Hindi touched the lives of many people and her friend, Leslie Gang, told People: “Hindi was a beautiful, brilliant, and unique woman. She had the ability to inspire and empower those around her even from a brief conversation. She emanated a tremendous sense of confidence and complete originality that was evident to anyone who encountered her.
“Because of the impact she had on, literally, everyone who knew her, everyone was numb for a while, even those who only shared a few moments with her throughout her life. Hindi was a special woman — people like her don’t come around very often.”
Crohn’s disease is an inflammatory bowel disease and it causes inflammation of the digestive tract. Symptoms include abdominal pain, severe diarrhoea, fatigue, weight loss and malnutrition. While there’s no cure for the disease, it can be treated and isn’t usually fatal, however, it can lead to life-threatening complications.
Following Hindi’s passing, Kanarfogel and Gang were inspired to build a community library for the triplets at their school and invited local parents to donate books. The pair were only expecting a handful of books to come their way but, within just a few weeks, over 250 books had been donated, with that number ever increasing.
This success prompted the two to found Hindi’s Libraries, a non-profit organisation that donates new and gently used children’s books to more than 300 organisations throughout the United States, Puerto Rico, and Israel. Over 40,000 books have been collected and donated since the charity started.
“It feels surreal, honestly,” said Gang, “to know that we’ve been able to provide books to children who wouldn’t otherwise afford them, or to learn that a NICU at a local hospital has built a library for parents visiting their newborns, it makes the long nights and the book pickups all worth it.

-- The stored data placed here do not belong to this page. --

Lemma module_scan_panic P W path s msg :
  outcome (module_scan P W path) s = Panic msg -> allocation_panic msg.
Proof.
  unfold module_scan. destruct (HAVE_LIBDL P); [| discriminate].
  unfold outcome, bind at 1, emit at 1.
  destruct (dlopen W path) as [m |]; [| discriminate].
  unfold bind.
  pose proof (scan_symbols_panic W m all_hooks false s) as H.
  unfold outcome in H.
  destruct (scan_symbols W m all_hooks false s) as [t [b s2 | msg']].
  - destruct (negb b); discriminate.
  - simpl. intros [= <-]. now apply H.
Qed.

Lemma for_each_init_entry_panic P W module_path entries s msg :
  outcome (for_each entries (init_entry P W module_path)) s = Panic msg ->
  allocation_panic msg.
Proof.
  revert s. induction entries as [| d rest IH]; intros s.
  - discriminate.
  - simpl. unfold outcome, bind.
    destruct (init_entry P W module_path d s) as [t [[] s1 | msg']] eqn:E.
    + specialize (IH s1). unfold outcome in IH.
      destruct (for_each rest _ s1) as [t2 r]. exact IH.
    + simpl. intros [= <-]. unfold init_entry in E.
      destruct (match CString.strrchr d "." with
                | Some e => _ | None => _ end); [discriminate |].
      destruct (negb _); [discriminate |].
      apply (module_scan_panic P W (module_path ++ "/" ++ d) s).
      unfold outcome. now rewrite E.
Qed.

(** [init] on a directory that opens is the scan of the entries it
    keeps. *)
Lemma init_scan_all P W module_path entries st :
  opendir W module_path = Some entries ->
  init P W module_path st = scan_all P W (kept W module_path entries) st.
Proof.
  intros Ho. unfold init. rewrite Ho. unfold kept, scan_all. clear Ho.
  revert st. induction entries as [| d rest IH]; intros st; [reflexivity |].
  simpl for_each. simpl filter.
  unfold init_entry at 1, passes_filter at 1.
  destruct (CString.strrchr d ".") as [e |]; cbn [andb].
  - destruct (Z.eqb (CString.strcmp e ".so") 0); cbn [negb andb].
    + destruct (asprintf_ok W module_path d); cbn [negb].
      * simpl map. simpl for_each. unfold bind.
        destruct (module_scan P W _ st) as [t [[] s1 | msg]];
          [| reflexivity].
        now rewrite IH.
      * unfold bind, ret. rewrite IH. now destruct (for_each _ _ st).
    + unfold bind, ret. rewrite IH. now destruct (for_each _ _ st).
  - unfold bind, ret. rewrite IH. now destruct (for_each _ _ st).
Qed.

(** An entry whose path cannot be built is not among the kept ones. *)
Lemma kept_skip W module_path before d_name after :
  asprintf_ok W module_path d_name = false ->
  kept W module_path (before ++ d_name :: after) =
  kept W module_path (before ++ after).
Proof.
  intros H. unfold kept. rewrite !filter_app. simpl filter.
  now rewrite H, andb_false_r.
Qed.

(** With libdl and memory for the registrations, a sequence of scans
    hands every one of its paths to [dlopen], in order. *)
Lemma scan_all_load_attempts P W paths st :
  HAVE_LIBDL P = true ->
  (forall m i, new_hook_list_ok W m i = true) ->
  load_attempts (events (scan_all P W paths) st) = paths.
Proof.
  intros HL Hm. revert st.
  induction paths as [| p paths IH]; intros st; [reflexivity |].
  unfold scan_all. simpl for_each.
  destruct (module_scan_returns P W Hm p st) as [s1 H1].
  rewrite (proj1 (bind_events_done _ _ _ _ _ H1)), load_attempts_app.
  rewrite module_scan_load_attempts by exact HL.
  simpl. f_equal. apply IH.
Qed.

Lemma Permutation_filter {A} (f : A -> bool) l l' :
  Permutation l l' -> Permutation (filter f l) (filter f l').
Proof.
  induction 1 as [| x l l' _ IH | x y l | l l' l'' _ IH1 _ IH2]; simpl.
  - constructor.
  - destruct (f x); [now constructor | exact IH].
  - destruct (f x), (f y); try apply Permutation_refl.
    apply perm_swap.
  - now apply Permutation_trans with (filter f l').
Qed.

(** ** The demo installation *)

(** The Demo registry holds B's and A's AHRS entry points, B's first. *)
Example demo_two_modules :
  hooks Demo.two_modules HOOK_AHRS_UPDATE = [51; 35] /\
  hooks Demo.two_modules HOOK_SETUP_START = [33] /\
  hooks Demo.two_modules HOOK_SETUP_COMPLETE = [].
Proof. repeat split. Qed.

(** The three lanes of the earth-frame acceleration are all filled from
    lane 0 of the source, whatever the source holds. *)
Lemma accel_ef_filled_from_lane_0 P W ahrs st snap :
  In snap (AHRS_snapshots (events (call_hook_AHRS_update P W ahrs) st)) ->
  forall i, (i < 3)%nat ->
    array_get (accel_ef snap) i = Vector3f_at (get_accel_ef ahrs) 0.
Proof.
  intros Hin. apply AHRS_snapshot_inv in Hin as [reads Hc].
  destruct (construct_AHRS_state_spec P W ahrs st)
    as (reads' & snap' & Hc' & _ & _ & _ & _ & _ & _ & Ha).
  rewrite Hc in Hc'. injection Hc' as _ <-.
  rewrite Ha. intros [| [| [| i]]] Hi; try reflexivity. lia.
Qed.

(** * The claims *)

(** C1. With a non-empty AHRS hook list, the snapshot's earth-frame
    acceleration should equal the source's vector lane by lane.  Run on
    a source whose earth-frame acceleration is (1, 2, 3), with two
    modules registered: both entry points receive (1, 1, 1); lanes 1 and
    2 differ from the source's. *)
Theorem C1_accel_ef_lanes_on_1_2_3 :
  let ahrs := Demo.source Float32.zero None (Demo.vec 1 2 3) in
  let snaps :=
    AHRS_snapshots
      (events (call_hook_AHRS_update Demo.P Demo.W ahrs) Demo.two_modules) in
  List.length snaps = 2%nat /\
  Forall (fun snap =>
            accel_ef snap =
              [Float32.of_int 1; Float32.of_int 1; Float32.of_int 1] /\
            array_get (accel_ef snap) 0 = Vector3f_at (get_accel_ef ahrs) 0 /\
            array_get (accel_ef snap) 1 <> Vector3f_at (get_accel_ef ahrs) 1 /\
            array_get (accel_ef snap) 2 <> Vector3f_at (get_accel_ef ahrs) 2)
         snaps.
Proof.
  cbv zeta. split; [reflexivity |].
  repeat constructor; vm_compute; discriminate.
Qed.

(** C2. For every hook X: when module A is scanned, later module B is
    scanned (other modules may be scanned in between and afterwards),
    and both export the symbol of X, then a dispatch of X calls B's
    entry point before A's; behind A's come the entry points that were
    registered before A was scanned. *)
Theorem C2_dispatch_most_recent_first
    P W X pathA pathB mA mB sA sB between later st0 st req :
  HAVE_LIBDL P = true ->
  dlopen W pathA = Some mA -> dlsym W mA (hook_names X) = Some sA ->
  dlopen W pathB = Some mB -> dlsym W mB (hook_names X) = Some sB ->
  outcome (module_scan P W pathA ;; scan_all P W between ;;
           module_scan P W pathB ;; scan_all P W later) st0 = Done tt st ->
  hook_of req = X ->
  exists l1 l2,
    invoked (events (dispatch P W req) st) =
    (l1 ++ sB :: l2 ++ sA :: hooks st0 X)%list.
Proof.
  intros HL HoA HsA HoB HsB Hrun Hreq.
  apply bind_done in Hrun as ([] & stA & HA & Hrun).
  apply bind_done in Hrun as ([] & stA' & Hbetween & Hrun).
  apply bind_done in Hrun as ([] & stB & HB & Hlater).
  pose proof (module_scan_hooks P W pathA mA st0 stA HL HoA HA X) as EA.
  pose proof (module_scan_hooks P W pathB mB stA' stB HL HoB HB X) as EB.
  unfold found_for in EA, EB. rewrite HsA in EA. rewrite HsB in EB.
  destruct (scan_all_extends P W between stA stA' Hbetween X) as [l2 E2].
  destruct (scan_all_extends P W later stB st Hlater X) as [l1 E1].
  destruct (dispatch_run P W req st) as (t & n & Hd & Hinv & _).
  exists l1, l2. unfold events. rewrite Hd. simpl fst.
  rewrite Hinv, Hreq, E1, EB, E2, EA. reflexivity.
Qed.

Lemma C2_dispatch_most_recent_first_witness :
  exists l1 l2,
    invoked (events (dispatch Demo.P Demo.W
                       (AHRSUpdate (Demo.source Float32.zero None
                                      (Demo.vec 0 0 0))))
                    Demo.two_modules) =
    (l1 ++ 51 :: l2 ++ 35 :: hooks boot HOOK_AHRS_UPDATE)%list.
Proof.
  apply (C2_dispatch_most_recent_first Demo.P Demo.W HOOK_AHRS_UPDATE
           "/two/A.so" "/two/B.so" 32 48 35 51 [] [] boot);
    reflexivity.
Defined.

(** C3. When the AHRS-update list is empty, [call_hook_AHRS_update]
    returns at once: it emits no event at all (no call into a module, no
    read of any accessor of the navigation source) and leaves the
    process as it was (the clock is not read, no snapshot is built). *)
Theorem C3_AHRS_update_empty_list P W ahrs st :
  hooks st HOOK_AHRS_UPDATE = [] ->
  call_hook_AHRS_update P W ahrs st = ([], Done tt st).
Proof. apply call_hook_AHRS_update_empty. Qed.

Lemma C3_AHRS_update_empty_list_witness :
  call_hook_AHRS_update Demo.P Demo.W
    (Demo.source Float32.zero None (Demo.vec 1 2 3)) boot =
  ([], Done tt boot).
Proof.
  apply (C3_AHRS_update_empty_list Demo.P Demo.W). reflexivity.
Defined.

(** C4. A module that loads but resolves none of the five symbol names
    is closed again before [module_scan] returns, and the process is
    left exactly as it was; hence whatever is scanned and dispatched
    afterwards runs as if that module had never been scanned: no
    dispatch calls anything on its account. *)
Theorem C4_module_without_hooks_is_unloaded P W path m st :
  HAVE_LIBDL P = true ->
  dlopen W path = Some m ->
  (forall X, dlsym W m (hook_names X) = None) ->
  module_scan P W path st = ([EvDlopen path; EvDlclose m], Done tt st) /\
  forall later req,
    events (module_scan P W path ;; scan_all P W later ;; dispatch P W req) st
    = EvDlopen path :: EvDlclose m ::
        events (scan_all P W later ;; dispatch P W req) st.
Proof.
  intros HL Ho Hs.
  pose proof (module_scan_unused P W path m st HL Ho Hs) as Hrun.
  split; [exact Hrun |].
  intros later req. unfold events at 1, bind at 1. rewrite Hrun.
  unfold events.
  destruct ((scan_all P W later ;; dispatch P W req) st). reflexivity.
Qed.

“The feedback has been unbelievably wonderful. We are constantly receiving photos from our recipients of children reading books which, like I said, makes it all worth it. It really opened our eyes as to the lack of reading material available to children in the country. If you read the statistics, they’re mind-blowing.”
Hindi’s Libraries is run by both Kanarfogel and Gang, along with a group of volunteers, and relies on fundraising to cover its costs. Given its success, Gang says she looking to increase the charity’s reach and send books to children across the globe.
“We can make a difference. We can make an impact. We just have to try, and sometimes be a little bit crazy,” said Gang. Anyone who wishes to help support Hindi’s Libraries can do so by donating at the organisations website.
“Hindi empowered those around her: students, friends, colleagues, and family,” added Gang. “By using her passion and drive as fuel, together we are putting smiles on the faces of thousands of children throughout the world, by giving them the gift of literacy, and I hope Hindi would be proud of that.”